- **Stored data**
╔══
Lemma created_adapter_has_credential_witness :
  exists a k,
    "you" = adapter_key a /\
    YouProvider (PStr "secret") [("X-API-Key", PStr "secret")]
      = adapter_object a k /\
    api_key_of (YouProvider (PStr "secret") [("X-API-Key", PStr "secret")])
      = k /\
    truthy k = true /\
    (SearchProviderFactory.bind_api_key (PDict []) = Ok k \/
     exists v,
       environ (start repo_dir {[ "YOU_COM_API_KEY" := "secret" ]}
                  (fun _ => Ok (PDict []))) !! adapter_var a = Some v /\
       k = PStr v).
Proof.
  apply (created_adapter_has_credential "you" (PDict [])
           (start repo_dir {[ "YOU_COM_API_KEY" := "secret" ]}
              (fun _ => Ok (PDict [])))).
  reflexivity.
Defined.

(** ** The registry *)

(** X7.  The first call scans the directory; every later call in the process
    returns that same set without scanning, whatever the directory holds by
    then. *)
Theorem supported_is_a_snapshot (p : process) (dir' : list string) :
  supported_cache p = None ->
  fst (SearchProviderFactory.get_supported_providers p)
    = Ok (SearchProviderFactory.scan (providers_dir p)) /\
  SearchProviderFactory.get_supported_providers
    (with_dir dir' (snd (SearchProviderFactory.get_supported_providers p)))
  = (Ok (SearchProviderFactory.scan (providers_dir p)),
     with_dir dir' (snd (SearchProviderFactory.get_supported_providers p))).
Proof.
  intros Hc.
  assert (Hrun : SearchProviderFactory.get_supported_providers p =
            (Ok (SearchProviderFactory.scan (providers_dir p)),
             with_cache (SearchProviderFactory.scan (providers_dir p)) p)).
  { unfold SearchProviderFactory.get_supported_providers.
    rewrite Hc. reflexivity. }
  rewrite Hrun. split; reflexivity.
Qed.

Lemma supported_is_a_snapshot_witness :
  fst (SearchProviderFactory.get_supported_providers
         (with_dir ("bing_search_provider.py" :: repo_dir)
            (snd (SearchProviderFactory.get_supported_providers
                    quiet_process))))
  = Ok (SearchProviderFactory.scan repo_dir).
Proof.
  destruct (supported_is_a_snapshot quiet_process
              ("bing_search_provider.py" :: repo_dir) eq_refl) as [_ H].
  rewrite H. reflexivity.
Defined.

Lemma ends_with_append (suf k : string) : ends_with suf (k +:+ suf) = true.
Proof.
  induction k as [|c k IH].
  - simpl. destruct suf; simpl; [reflexivity|].
    rewrite Ascii.eqb_refl, String.eqb_refl. reflexivity.
  - rewrite append_cons. cbn [ends_with]. rewrite IH. apply orb_true_r.
Qed.

Lemma ends_with_split (suf s : string) :
  ends_with suf s = true -> s = strip_suffix suf s +:+ suf.
Proof.
  induction s as [|c s IH]; cbn [ends_with strip_suffix].
  - destruct (String.eqb_spec "" suf) as [<-|Hne]; [reflexivity|].
    simpl. discriminate.
  - destruct (String.eqb_spec (String c s) suf) as [<-|Hne].
    + reflexivity.
    + rewrite orb_false_l. intros Hs.
      rewrite append_cons. f_equal. apply IH, Hs.
Qed.

Lemma append_assoc (a b c : string) : (a +:+ b) +:+ c = a +:+ (b +:+ c).
Proof.
  induction a as [|x a IH]; [reflexivity|].
  rewrite !append_cons. f_equal. exact IH.
Qed.

Lemma rfind_dot_py (s : string) :
  rfind "."%char (s +:+ ".py") = Some (String.length s).
Proof.
  induction s as [|c s IH]; [reflexivity|].
  rewrite append_cons. cbn [rfind String.length]. rewrite IH. reflexivity.
Qed.

Lemma substring_prefix (s t : string) :
  substring 0 (String.length s) (s +:+ t) = s.
Proof.
  induction s as [|c s IH]; simpl.
  - destruct t; reflexivity.
  - rewrite IH. reflexivity.
Qed.

Lemma stem_py (s : string) :
  s <> "" -> SearchProviderFactory.stem (s +:+ ".py") = s.
Proof.
  intros Hs. unfold SearchProviderFactory.stem. rewrite rfind_dot_py.
  assert (H1 : (0 <? String.length s)%nat = true).
  { destruct s; [contradiction|]. reflexivity. }
  assert (H2 : (String.length s <? String.length (s +:+ ".py") - 1)%nat
               = true).
  { rewrite length_append. simpl. apply Nat.ltb_lt. lia. }
  rewrite H1, H2. apply substring_prefix.
Qed.

Lemma stem_of_provider_file (k : string) :
  SearchProviderFactory.stem (k +:+ "_search_provider.py")
  = k +:+ "_search_provider".
Proof.
  change "_search_provider.py" with ("_search_provider" +:+ ".py").
  rewrite <- append_assoc. apply stem_py.
  destruct k; discriminate.
Qed.

(** X8.  The naming convention round trip.  The file of a key, named
    [<key>_search_provider.py], is matched by the scan, and the scan reads
    the key back from it provided the key itself does not bring a second
    occurrence of the text [_search_provider]; the module the factory
    imports for that key is the stem of that very file. *)
Theorem file_name_round_trip (provider_key : string) :
  ends_once "_search_provider" provider_key = true ->
  SearchProviderFactory.glob_match (provider_key +:+ "_search_provider.py")
    = true /\
  SearchProviderFactory.provider_key_of
    (provider_key +:+ "_search_provider.py") = provider_key /\
  SearchProviderFactory.module_path_of provider_key =
    "aisuite.search_providers." +:+
    SearchProviderFactory.stem (provider_key +:+ "_search_provider.py").
Proof.
  intros Hk. split; [|split].
  - apply ends_with_append.
  - unfold SearchProviderFactory.provider_key_of.
    rewrite stem_of_provider_file.
    apply str_remove_append; [discriminate|exact Hk].
  - rewrite stem_of_provider_file. reflexivity.
Qed.

Lemma file_name_round_trip_witness :
  ends_once "_search_provider" "tavily" = true /\
  SearchProviderFactory.provider_key_of "tavily_search_provider.py"
    = "tavily".
Proof.
  split; [reflexivity|].
  exact (proj1 (proj2 (file_name_round_trip "tavily" eq_refl))).
Defined.

(** X9.  On every directory whose matching files hold the text
    [_search_provider] once in their stem, the registry returns exactly the
    keys obtained by taking the suffix off each stem. *)
Theorem scan_strips_suffix (dir : list string) :
  (forall name, In name dir ->
     SearchProviderFactory.glob_match name = true ->
     single_suffix name = true) ->
  SearchProviderFactory.scan dir = scan_by_suffix dir.
Proof.
  intros Hdir. unfold SearchProviderFactory.scan, scan_by_suffix.
  f_equal. apply map_ext_in. intros name Hin.
  apply filter_In in Hin as [Hin Hglob].
  specialize (Hdir name Hin Hglob). unfold single_suffix in Hdir.
  unfold SearchProviderFactory.glob_match in Hglob.
  apply ends_with_split in Hglob. rewrite Hglob.
  set (k := strip_suffix "_search_provider.py" name) in *.
  unfold SearchProviderFactory.provider_key_of.
  rewrite stem_of_provider_file, strip_suffix_append.
  apply str_remove_append; [discriminate|exact Hdir].
Qed.

Lemma scan_strips_suffix_witness :
  SearchProviderFactory.scan ("__init__.py" :: repo_dir)
  = scan_by_suffix ("__init__.py" :: repo_dir).
Proof.
  apply scan_strips_suffix. intros name Hin _.
  simpl in Hin. destruct Hin as [<-|[<-|[<-|[<-|[]]]]]; reflexivity.
Defined.

(** ** Eager construction *)

Lemma supported_now_of_cache (p : process) (s : gset string) :
  supported_cache p = Some s -> supported_now p = s.
Proof. unfold supported_now. intros ->. reflexivity. Qed.

Lemma initialize_each_ok `{PyBuiltins} (self : loc) (items : dict) :
  forall (p : process) (c : client),
    clients p !! self = Some c ->
    fst (SearchClient.initialize_each self items p) = Ok tt ->
    exists c',
      clients (snd (SearchClient.initialize_each self items p)) !! self
        = Some c' /\
      provider_configs c' = provider_configs c /\
      (forall k, In k (map fst items) ->
         k ∈ supported_now p /\ is_Some (providers c' !! k)) /\
      (forall k, is_Some (providers c !! k) -> is_Some (providers c' !! k)).
Proof.
  induction items as [|[key config] items IH]; intros p c Hc Hok.
  - exists c. cbn [SearchClient.initialize_each].
    split; [exact Hc|]. split; [reflexivity|].
    split; [intros k0 []|auto].
  - cbn [SearchClient.initialize_each] in *.
    unfold mbind at 1 in Hok. unfold M_bind at 1 in Hok.
    unfold mbind at 1. unfold M_bind at 1.
    destruct (decide (key ∈ supported_now p)) as [Hin|Hout];
      [|rewrite (validate_fail p key Hout) in Hok; discriminate Hok].
    rewrite (validate_ok p key Hin) in *.
    set (p1 := with_cache (supported_now p) p) in *.
    unfold mbind at 1 in Hok. unfold M_bind at 1 in Hok.
    unfold mbind at 1. unfold M_bind at 1.
    pose proof (preserves_create_provider clients key config
                  (fun _ _ => eq_refl) p1) as Hcl.
    pose proof (preserves_create_provider supported_cache key config
                  (fun _ _ => eq_refl) p1) as Hca.
    destruct (SearchProviderFactory.create_provider key config p1)
      as [[inst|e] p2]; [|discriminate Hok].
    cbn [snd] in Hcl, Hca.
    unfold mbind at 1 in Hok. unfold M_bind at 1 in Hok.
    unfold mbind at 1. unfold M_bind at 1.
    unfold SearchClient.set_provider at 1 in Hok.
    unfold SearchClient.set_provider at 1. unfold modify in *.
    set (upd := fun c0 : client =>
           {| providers := <[key := inst]> (providers c0);
              provider_configs := provider_configs c0 |}) in *.
    set (p3 := with_clients (alter upd self (clients p2)) p2) in *.
    assert (Hc3 : clients p3 !! self = Some (upd c)).
    { unfold p3. cbn [clients with_clients].
      rewrite list_lookup_alter_eq, Hcl. unfold p1. cbn [clients with_cache].
      rewrite Hc. reflexivity. }
    assert (Hs3 : supported_now p3 = supported_now p).
    { apply supported_now_of_cache. unfold p3.
      cbn [supported_cache with_clients]. rewrite Hca. reflexivity. }
    destruct (IH p3 (upd c) Hc3 Hok) as (c' & Hc' & Hcfg & Hkeys & Hmono).
    exists c'. split; [exact Hc'|]. split; [exact Hcfg|]. split.
    + intros k0 Hk0. cbn [map fst] in Hk0. destruct Hk0 as [Hk0|Hk0].
      * subst k0. split; [exact Hin|]. apply Hmono. unfold upd.
        cbn [providers]. rewrite lookup_insert_eq. eauto.
      * rewrite <- Hs3. apply Hkeys, Hk0.
    + intros k0 Hk0. apply Hmono. unfold upd. cbn [providers].
      destruct (decide (key = k0)) as [Heq|Hne].
      * subst k0. rewrite lookup_insert_eq. eauto.
      * rewrite lookup_insert_ne by exact Hne. exact Hk0.
Qed.

Lemma init_run `{PyBuiltins} (arg : option loc) (p : process) :
  SearchClient.init arg p =
    match SearchClient.initialize_each (length (clients p))
            (deref p (default default_configs arg))
            (with_clients
               (clients p ++
                [{| providers := ∅;
                    provider_configs := default default_configs arg |}]) p)
    with
    | (Ok _, p2) => (Ok (length (clients p)), p2)
    | (Raise e, p2) => (Raise e, p2)
    end.
Proof.
  unfold SearchClient.init, SearchClient._initialize_providers,
    SearchClient.this, gets, modify, mbind, M_bind, mret, M_ret.
  cbn [clients with_clients].
  rewrite lookup_app_r by lia. rewrite Nat.sub_diag. cbn [lookup list_lookup].
  change (deref (with_clients ?c p) ?l) with (deref p l).
  cbn [provider_configs].
  destruct (SearchClient.initialize_each _ _ _) as [[u|e] p2]; reflexivity.
Qed.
╚══
- **WHAT TO DO**
The response must consist solely of the lines from the first line of the entries through the line containing "(SearchProviderFactory.bind_api_key (PDict [])", repeated exactly.

- **THE ANSWER**
Lemma created_adapter_has_credential_witness :
  exists a k,
    "you" = adapter_key a /\
    YouProvider (PStr "secret") [("X-API-Key", PStr "secret")]
      = adapter_object a k /\
    api_key_of (YouProvider (PStr "secret") [("X-API-Key", PStr "secret")])
      = k /\
    truthy k = true /\
    (SearchProviderFactory.bind_api_key (PDict []) = Ok k \/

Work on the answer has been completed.